[Recorded data]

:::::

(** * Bounded response *)

(** Events in time order, with a tick at most one second after the previous one
    ([last]). *)
Fixpoint timeline (now last : time) (es : list event) : Prop :=
  match es with
  | [] => True
  | ETick t _ :: es => now <= t <= last + Second /\ timeline t t es
  | EFrame _ t :: es => now <= t /\ timeline t last es
  end.

(** Requests and attempts are in the past. *)
Definition past (s : Scheduler) (now : time) : Prop := sentAt s <= lastSend s <= now.

Lemma step_past s e s1 l1 :
  wf s -> past s (ev_time e) -> step s e = Ret (s1, l1) -> past s1 (ev_time e).
Proof.
  intros Hw Hp. destruct e as [now werr|f now]; cbn [step ev_time] in *.
  - rewrite Tick_eq. destruct (waiting s now); [by intros [= <- <-]|].
    rewrite tick_send_eq. cbn [mbind go_bind].
    assert (He : past (expire s now) now) by (unfold expire; by destruct (pending s)).
    destruct (decide _); [|by intros [= <- <-]].
    destruct (pick_loop _ _ _ _) as [[i0 p0]|]; [|by intros [= <- <-]].
    intros [= <- <-]. unfold sent, past in *. destruct werr; cbn; lia.
  - rewrite NoteFrame_eq by apply Hw. intros [= <- <-]. by repeat case_match.
Qed.

Lemma tick_progress s now werr i p s1 :
  wf s -> overdue s i p -> due p <= now -> past s now ->
  step s (ETick now werr) = Ret (s1, []) -> now < lastSend s + interSendGap.
Proof.
  intros Hw [Hi Hpi] Hd Hp. cbn [step]. rewrite Tick_eq. unfold past in Hp.
  destruct (waiting s now) eqn:Hwait.
  { intros _. unfold waiting in Hwait. destruct (pending s); [|done].
    apply Z.ltb_lt in Hwait. unfold pendingTimeout, interSendGap in *. lia. }
  rewrite tick_send_eq. cbn [mbind go_bind].
  assert (Hl : lastSend (expire s now) = lastSend s) by (unfold expire; by destruct (pending s)).
  destruct (decide (gap_passed (expire s now) now)) as [Hg|Hg].
  - pose proof (pick_best now (targets (expire s now))) as Hb.
    destruct (pick_loop _ _ _ _) as [[i0 p0]|]; [by intros [=]|]. exfalso.
    assert (Hi' : targets (expire s now) !! i = Some p).
    { unfold expire. destruct (pending s) as [j|]; [|done]. cbn [fail_pending targets].
      rewrite list_lookup_alter_ne; [done|congruence]. }
    specialize (Hb i p Hi'). lia.
  - intros _. unfold gap_passed in Hg. rewrite Hl in Hg. lia.
Qed.

Lemma serve_run i p es s now last D s' log :
  wf s -> overdue s i p -> due p <= now -> past s now ->
  lastSend s + 3 * Second <= D -> last + Second <= D ->
  timeline now last es -> runs s es = Ret (s', log) ->
  (exists t, (t, wire_of (request (reg p))) ∈ log) \/
  (forall t w, ETick t w ∈ es -> t <= D + 3 * Second * Z.of_nat (ahead s i (due p))).
Proof.
  revert s now last D log. induction es as [|e es IH];
    intros s now last D log Hw Ho Hd Hp HD1 HD2 Ht; cbn [runs].
  { intros [= <- <-]. right. intros t w H. by apply elem_of_nil in H. }
  assert (Hte : now <= ev_time e) by (destruct e; cbn in *; lia).
  assert (Hp' : past s (ev_time e)) by (unfold past in *; lia).
  destruct (step_ok s e Hw) as (s1 & l1 & E & (Hw1 & _) & _). rewrite E. cbn [mbind go_bind fst snd].
  destruct (runs s1 es) as [[s2 l2]|] eqn:E2; cbn [mbind go_bind fst snd]; [|done].
  intros [= <- <-].
  destruct (serve_step s e i p s1 l1 Hw Ho ltac:(lia) E) as [->|[Ho1 Ha]];
    [left; exists (ev_time e); set_solver|].
  pose proof (step_past s e s1 l1 Hw Hp' E) as Hp1.
  assert (Hnext : exists last', timeline (ev_time e) last' es /\
    lastSend s1 + 3 * Second <= D + 3 * Second * Z.of_nat (length l1) /\
    last' + Second <= D + 3 * Second * Z.of_nat (length l1) /\
    forall t w, e = ETick t w -> t <= D).
  { pose proof (step_send s e s1 l1 Hw E) as Hs. destruct e as [t w|f t]; cbn [timeline ev_time] in *.
    - exists t. destruct Ht as [Ht Htl]. split; [done|].
      destruct Hs as [[-> Hl]|(b & -> & Hl & _)]; rewrite Hl; cbn [length].
      + pose proof (tick_progress s t w i p s1 Hw Ho ltac:(lia) Hp' E).
        unfold interSendGap, Second in *. split_and!; try lia. intros t' w' [= <- <-]. lia.
      + unfold Second in *. split_and!; try lia. intros t' w' [= <- <-]. lia.
    - exists last. destruct Ht as [Ht Htl]. split; [done|].
      destruct Hs as [[-> Hl]|(b & -> & Hl & _)]; [rewrite Hl; cbn [length]; split_and!; [lia|lia|done]|].
      cbn [step] in E. destruct (NoteFrame s f t); [|done]. by injection E. }
  destruct Hnext as (last' & Htl & H1 & H2 & H3).
  destruct (IH s1 (ev_time e) last' _ l2 Hw1 Ho1 ltac:(lia) Hp1 H1 H2 Htl E2) as [(t & Hin)|Hall].
  - left. exists t. set_solver.
  - right. unfold Second in *. intros t w [Heq|Hin]%elem_of_cons.
    + symmetry in Heq. specialize (H3 t w Heq). lia.
    + specialize (Hall t w Hin). lia.
Qed.

(** Events in time order from [now] to [till]. *)
Fixpoint chronological (now : time) (es : list event) (till : time) : Prop :=
  match es with
  | [] => now <= till
  | e :: es => now <= ev_time e /\ chronological (ev_time e) es till
  end.

Lemma runs_past es s now till s' log :
  wf s -> past s now -> chronological now es till -> runs s es = Ret (s', log) -> past s' till.
Proof.
  revert s now log. induction es as [|e es IH]; intros s now log Hw Hp Hc; cbn [runs].
  - intros [= <- <-]. unfold past in *. cbn in Hc. lia.
  - destruct (step_ok s e Hw) as (s1 & l1 & E & (Hw1 & _) & _). rewrite E. cbn [mbind go_bind fst snd].
    destruct (runs s1 es) as [[s2 l2]|] eqn:E2; cbn [mbind go_bind fst snd]; [|done].
    intros [= <- <-]. destruct Hc as [Hle Hc]. apply (IH s1 (ev_time e) l2 Hw1); [|done|done].
    apply (step_past s e s1 l1 Hw); [|done]. unfold past in *. lia.
Qed.

(** C25: No starvation: in any state the scheduler reaches, with a tick every
    second, a target that is due is requested within three seconds per configured
    target, whatever replies, timeouts, refusals and write errors occur meanwhile.
    *)
Theorem scheduler_serves ts es0 s log0 es s' log i p t0 t w :
  runs (New ts) es0 = Ret (s, log0) -> chronological zero_time es0 t0 ->
  targets s !! i = Some p -> pending s <> Some i -> due p <= t0 ->
  timeline t0 t0 es -> runs s es = Ret (s', log) ->
  ETick t w ∈ es -> t0 + 3 * Second * Z.of_nat (length ts) < t ->
  exists t', (t', wire_of (request (reg p))) ∈ log.
Proof.
  intros E0 Hes0 Hi Hp Hd Hes E Htick Hlate.
  destruct (runs_ok (New ts) es0 (New_wf ts)) as (s1 & l1 & E1 & (Hw & Hreg & _) & _).
  rewrite E0 in E1. injection E1 as <- <-.
  pose proof (runs_past es0 (New ts) zero_time t0 s log0 (New_wf ts) ltac:(done) Hes0 E0) as Hpast.
  assert (Hlen : length (targets s) = length ts).
  { apply (f_equal length) in Hreg. rewrite !length_map in Hreg. rewrite Hreg. apply length_map. }
  destruct (serve_run i p es s t0 t0 (t0 + 3 * Second) s' log) as [H|H]; try done.
  - unfold past in Hpast. lia.
  - unfold Second. lia.
  - specialize (H t w Htick). pose proof (ahead_lt s i p Hi). unfold Second in *. lia.
Qed.

(** * Instances *)

(** The two ten-second targets of the daemon. *)
Definition sample_targets : list Target :=
  [mkTarget (x00, x3b, x02) (10 * Second); mkTarget (x00, x3b, x03) (10 * Second)].

(** The reply to the first request. *)
Definition sample_reply : Frame :=
  mkFrame DevSAM DevWallControl OpAck06 [x00; x3b; x02; x01] [].

(** Eight seconds of ticks from second [t]. *)
Definition sample_ticks (t : Z) : list event :=
  map (fun k => ETick ((t + Z.of_nat k) * Second) false) (seq 0 8).

Definition sample_events : list event :=
  [ETick (100 * Second) false; EFrame sample_reply (101 * Second)] ++ sample_ticks 102.

Lemma scheduler_spacing_witness :
  match runs (New sample_targets) sample_events with
  | Ret (_, log) => StronglySorted (fun a b => a.1 + interSendGap <= b.1) log
  | Panic => False
  end.
Proof.
  destruct (runs (New sample_targets) sample_events) as [[s log]|] eqn:E; [|by vm_compute in E].
  apply (scheduler_spacing sample_targets sample_events s log); [|exact E].
  repeat constructor; by vm_compute.
Defined.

:::::

● **What is expected**: If a line in the records above holds the string "Hreg", copy it out.

● **Output below**:
  destruct (runs_ok (New ts) es0 (New_wf ts)) as (s1 & l1 & E1 & (Hw & Hreg & _) & _).
  { apply (f_equal length) in Hreg. rewrite !length_map in Hreg. rewrite Hreg. apply length_map. }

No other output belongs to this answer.